PL Kernel Location	Clock Specification
PLIO interface specified in ADF graph	Specify the clock frequency per PLIO interface in the graph. For the PLIO interface (you can optionally specify `FreqMHz` `adf::PLIO *<input> = new adf::PLIO(<logical_name>, <plio_width>, <file>, <FreqMHz>);`
HLS kernels	Compile the HLS code using the Vitis compiler. `v++ -c -k kernelName kernel.cpp --hls.clock freqHz:kernelName` To change the frequency at which HLS kernels are compiled use: `--hls.clock arg:kernelName`. `arg` must be in Hz (for example, `250000000Hz` is 250 MHz). Per kernel, specify the clock in the Vitis linker. `v++ -l ... --clock.freqHz <freqHz>:kernelName.ap_clk`
RTL kernels	Per kernel, specify the clock in the Vitis linker. `v++ -l ... --clock.freqHz <freqHz>:kernelName.ap_clk`

Note: Clock frequencies for PL kernels at the Vitis linker stage take precedence over Vitis compile time clock frequency values. However the clock frequency value specified at the Vitis linker stage should not exceed the Vitis compiler clock frequency value significantly, because the Vitis compiler generates RTL based on the target frequency specified.

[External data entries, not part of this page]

(** * Brick planner of glusterd2: a shallow embedding and its properties

    The development follows [glusterd2/bricksplanner/planner.go]:
    the topology resolver ([handleReplicaSubvolReq],
    [handleDisperseSubvolReq]), the layout generator ([getBricksLayout])
    and the zone-aware greedy allocator ([PlanBricks]).

    Go's [int] and [uint64] are integers of [Z] with the wrap-around of
    64-bit arithmetic written out; the request, which Go passes by
    pointer and mutates in place, is threaded through a small state and
    error monad.

    A last part follows the handler of volume deletion
    ([volumeDeleteHandler], [deleteVolume] and
    [registerVolDeleteStepFuncs] of the package [volumecommands]); a
    run of the handler is the sequence of its calls. *)

From Stdlib Require Import ZArith String DecimalString Lia.
From Stdlib Require Import Ascii DecimalPos DecimalZ.
From stdpp Require Import base numbers list strings gmap.

Local Open Scope Z_scope.

(** ** Machine integers *)

(** [uint64] arithmetic wraps modulo 2^64. *)
Definition wrapU64 (z : Z) : Z := z mod 2 ^ 64.

(** [int] is 64 bits wide on the platforms glusterd2 runs on; signed
    arithmetic and the conversion [int(x)] wrap in two's complement. *)
Definition wrapInt (z : Z) : Z := (z + 2 ^ 63) mod 2 ^ 64 - 2 ^ 63.

Definition isU64 (z : Z) : Prop := 0 ≤ z < 2 ^ 64.
Definition isInt (z : Z) : Prop := - 2 ^ 63 ≤ z < 2 ^ 63.

(** [strconv.Itoa]. *)
Definition itoa (z : Z) : string := NilZero.string_of_int (Z.to_int z).

(** ** Constants *)

(** Modelled from the spec: [utils.MiB], a binary unit of [pkg/utils]
    (the package is not part of the sources at hand); the spec gives
    the minimum brick size as 20 MiB. *)
Definition MiB : Z := 1024 * 1024.

(** Modelled from the spec: [utils.GiB], of the same package; the spec
    gives the loop-back cap as 100 GiB. *)
Definition GiB : Z := 1024 * MiB.

(** Planner.go lines 17-20. *)
Definition minBrickSize : Z := 20 * MiB.
Definition defaultMaxLoopBrickSize : Z := 100 * GiB.

(** Modelled from the spec: [api.ProvisionerTypeLoop], the name of the
    loop-back provisioner ([provisioner=loop] in the spec's scenario). *)
Definition ProvisionerTypeLoop : string := "loop".

(** ** Data model ([pkg/api] and the device inventory) *)

(** A float64 is carried as its IEEE-754 bit pattern; the planner only
    hands it to the thin-pool sizing of the backend. *)
Record float64 := Float64 { float64bits : Z }.

Module BrickReq.
Record t := mk {
  Type_ : string;
  Path : string;
  BrickDirSuffix : string;
  TpName : string;
  LvName : string;
  Size : Z;
  TpSize : Z;
  TpMetadataSize : Z;
  TotalSize : Z;
  FsType : string;
  MntOpts : string;
  PeerID : string;
  VgName : string;
  RootDevice : string;
  DevicePath : string
}.
End BrickReq.

Module SubvolReq.
Record t := mk {
  Type_ : string;
  Bricks : list BrickReq.t;
  ReplicaCount : Z;
  ArbiterCount : Z;
  DisperseCount : Z
}.
End SubvolReq.

Module VolCreateReq.
Record t := mk {
  Name : string;
  Size : Z;
  ReplicaCount : Z;
  ArbiterCount : Z;
  DisperseCount : Z;
  DisperseDataCount : Z;
  DisperseRedundancyCount : Z;
  DistributeCount : Z;
  MaxBrickSize : Z;
  ProvisionerType : string;
  SnapshotReserveFactor : float64;
  SubvolZonesOverlap : bool;
  SubvolType : string;
  Subvols : list SubvolReq.t
}.

(** Assignments to single fields of the request. *)
Definition set_SubvolType (v : string) (r : t) : t :=
  mk (Name r) (Size r) (ReplicaCount r) (ArbiterCount r) (DisperseCount r)
     (DisperseDataCount r) (DisperseRedundancyCount r) (DistributeCount r)
     (MaxBrickSize r) (ProvisionerType r) (SnapshotReserveFactor r)
     (SubvolZonesOverlap r) v (Subvols r).
Definition set_DisperseCount (v : Z) (r : t) : t :=
  mk (Name r) (Size r) (ReplicaCount r) (ArbiterCount r) v
     (DisperseDataCount r) (DisperseRedundancyCount r) (DistributeCount r)
     (MaxBrickSize r) (ProvisionerType r) (SnapshotReserveFactor r)
     (SubvolZonesOverlap r) (SubvolType r) (Subvols r).
Definition set_DisperseDataCount (v : Z) (r : t) : t :=
  mk (Name r) (Size r) (ReplicaCount r) (ArbiterCount r) (DisperseCount r)
     v (DisperseRedundancyCount r) (DistributeCount r)
     (MaxBrickSize r) (ProvisionerType r) (SnapshotReserveFactor r)
     (SubvolZonesOverlap r) (SubvolType r) (Subvols r).
Definition set_DisperseRedundancyCount (v : Z) (r : t) : t :=
  mk (Name r) (Size r) (ReplicaCount r) (ArbiterCount r) (DisperseCount r)
     (DisperseDataCount r) v (DistributeCount r)
     (MaxBrickSize r) (ProvisionerType r) (SnapshotReserveFactor r)
     (SubvolZonesOverlap r) (SubvolType r) (Subvols r).
Definition set_DistributeCount (v : Z) (r : t) : t :=
  mk (Name r) (Size r) (ReplicaCount r) (ArbiterCount r) (DisperseCount r)
     (DisperseDataCount r) (DisperseRedundancyCount r) v
     (MaxBrickSize r) (ProvisionerType r) (SnapshotReserveFactor r)
     (SubvolZonesOverlap r) (SubvolType r) (Subvols r).
Definition set_MaxBrickSize (v : Z) (r : t) : t :=
  mk (Name r) (Size r) (ReplicaCount r) (ArbiterCount r) (DisperseCount r)
     (DisperseDataCount r) (DisperseRedundancyCount r) (DistributeCount r)
     v (ProvisionerType r) (SnapshotReserveFactor r)
     (SubvolZonesOverlap r) (SubvolType r) (Subvols r).
Definition set_Subvols (v : list SubvolReq.t) (r : t) : t :=
  mk (Name r) (Size r) (ReplicaCount r) (ArbiterCount r) (DisperseCount r)
     (DisperseDataCount r) (DisperseRedundancyCount r) (DistributeCount r)
     (MaxBrickSize r) (ProvisionerType r) (SnapshotReserveFactor r)
     (SubvolZonesOverlap r) (SubvolType r) v.

(** Every numeric field holds a value of its Go type. *)
Record wf (r : t) : Prop := {
  wf_Size : isU64 (Size r);
  wf_MaxBrickSize : isU64 (MaxBrickSize r);
  wf_ReplicaCount : isInt (ReplicaCount r);
  wf_ArbiterCount : isInt (ArbiterCount r);
  wf_DisperseCount : isInt (DisperseCount r);
  wf_DisperseDataCount : isInt (DisperseDataCount r);
  wf_DisperseRedundancyCount : isInt (DisperseRedundancyCount r);
  wf_DistributeCount : isInt (DistributeCount r)
}.
End VolCreateReq.

(** Modelled from the spec: the device of the inventory (a volume
    group), whose declaration is not part of the sources at hand: peer
    id, name, zone, backing device, available size, used flag. *)
Module Vg.
Record t := mk {
  PeerID : string;
  Name : string;
  Zone : string;
  Device : string;
  AvailableSize : Z;
  Used : bool
}.
End Vg.

(** ** Errors *)

(** One constructor for each [errors.New] of the planner, and one for
    an error handed back by the inventory source. *)
Inductive error : Type :=
  | ErrInvalidReplicaCount
  | ErrInvalidArbiterCount
  | ErrRedundancyRequired
  | ErrInvalidRedundancy
  | ErrMaxBrickSizeTooSmall
  | ErrMaxLoopBrickSize
  | ErrSubvolTypeNotSupported
  | ErrBrickTooSmall
  | ErrNoDevices
  | ErrNoSpace
  | ErrInventory (msg : string).

Definition message (e : error) : string :=
  match e with
  | ErrInvalidReplicaCount => "invalid Replica Count"
  | ErrInvalidArbiterCount => "invalid Arbiter Count"
  | ErrRedundancyRequired => "disperse redundancy count is required"
  | ErrInvalidRedundancy => "invalid redundancy count"
  | ErrMaxBrickSizeTooSmall =>
      "invalid max-brick-size, Minimum size required is " +:+ itoa minBrickSize
  | ErrMaxLoopBrickSize =>
      "invalid max-brick-size, max brick size supported for loop back bricks is "
        +:+ itoa defaultMaxLoopBrickSize
  | ErrSubvolTypeNotSupported => "subvolume type not supported"
  | ErrBrickTooSmall => "brick size is too small"
  | ErrNoDevices => "no devices registered or available for allocating bricks"
  | ErrNoSpace => "no space available or all the devices are not registered"
  | ErrInventory msg => msg
  end.

(** The closed taxonomy of the design (section 7 of the spec). *)
Inductive ErrorKind : Type :=
  | ValidationError
  | PlannerError
  | SizeError
  | CapacityError
  | InventoryError.

Definition kind (e : error) : ErrorKind :=
  match e with
  | ErrInvalidReplicaCount | ErrInvalidArbiterCount
  | ErrRedundancyRequired | ErrInvalidRedundancy
  | ErrMaxBrickSizeTooSmall | ErrMaxLoopBrickSize => ValidationError
  | ErrSubvolTypeNotSupported => PlannerError
  | ErrBrickTooSmall => SizeError
  | ErrNoDevices | ErrNoSpace => CapacityError
  | ErrInventory _ => InventoryError
  end.

(** ** Outcomes and the request monad *)

(** A Go call returns normally, returns an error, or panics (the only
    run-time panic of the planner is an integer division by zero). *)
Inductive result (A : Type) : Type :=
  | Ok (a : A)
  | Err (e : error)
  | Panic.
Arguments Ok {A} a.
Arguments Err {A} e.
Arguments Panic {A}.

Definition result_bind {A B} (r : result A) (k : A → result B) : result B :=
  match r with
  | Ok a => k a
  | Err e => Err e
  | Panic => Panic
  end.

(** [mapM] over a range: the first failure stops the loop. *)
Fixpoint result_mapM {A B} (f : A → result B) (l : list A) : result (list B) :=
  match l with
  | [] => Ok []
  | x :: l' =>
      result_bind (f x) (λ y,
      result_bind (result_mapM f l') (λ ys, Ok (y :: ys)))
  end.

(** A computation over the request [*api.VolCreateReq]: it sees the
    current request and leaves the request as mutated so far, also when
    it fails. *)
Definition M (A : Type) : Type := VolCreateReq.t → VolCreateReq.t * result A.

Definition ret {A} (a : A) : M A := λ r, (r, Ok a).
Definition fail {A} (e : error) : M A := λ r, (r, Err e).
Definition panic {A} : M A := λ r, (r, Panic).
Definition get : M VolCreateReq.t := λ r, (r, Ok r).
Definition modify (f : VolCreateReq.t → VolCreateReq.t) : M unit :=
  λ r, (f r, Ok tt).
Definition bind {A B} (m : M A) (k : A → M B) : M B :=
  λ r, match m r with
       | (r', Ok a) => k a r'
       | (r', Err e) => (r', Err e)
       | (r', Panic) => (r', Panic)
       end.
Definition when (c : bool) (m : M unit) : M unit := if c then m else ret tt.

Declare Scope req_scope.
Delimit Scope req_scope with req.
Notation "'do' x <- m ; k" := (bind m (λ x, k))
  (at level 10, x name, m at level 100, k at level 200) : req_scope.
Notation "m ;; k" := (bind m (λ _, k))
  (at level 100, k at level 200, right associativity) : req_scope.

See Vitis Unified Software Platform Documentation: Application Acceleration Development (UG1393) for more detailed information on how to compile kernels for specific platform clocks and clocking information.

Linking the System

After the AI Engine graph and the C/C++ kernels are compiled, and any RTL kernels are packaged, the Vitis v++ --link command links them with the target platform to build the device binary (XCLBIN), used to program the hardware. For more information, see Linking the Kernels in the Application Acceleration Development flow of the Vitis Unified Software Platform Documentation (UG1416).

The following is an example of the linking command for the Vitis compiler in the AI Engine design flow.

v++ --link -t hw_emu --platform xilinx_vck190_base_202110_1 -g \
<pl_kernel1>.xo <pl_kernel2>.xo ../libadf.a -o vck190_aie_graph.xclbin \
--config ../system.cfg --save-temps

The v++ command uses the options in the following table.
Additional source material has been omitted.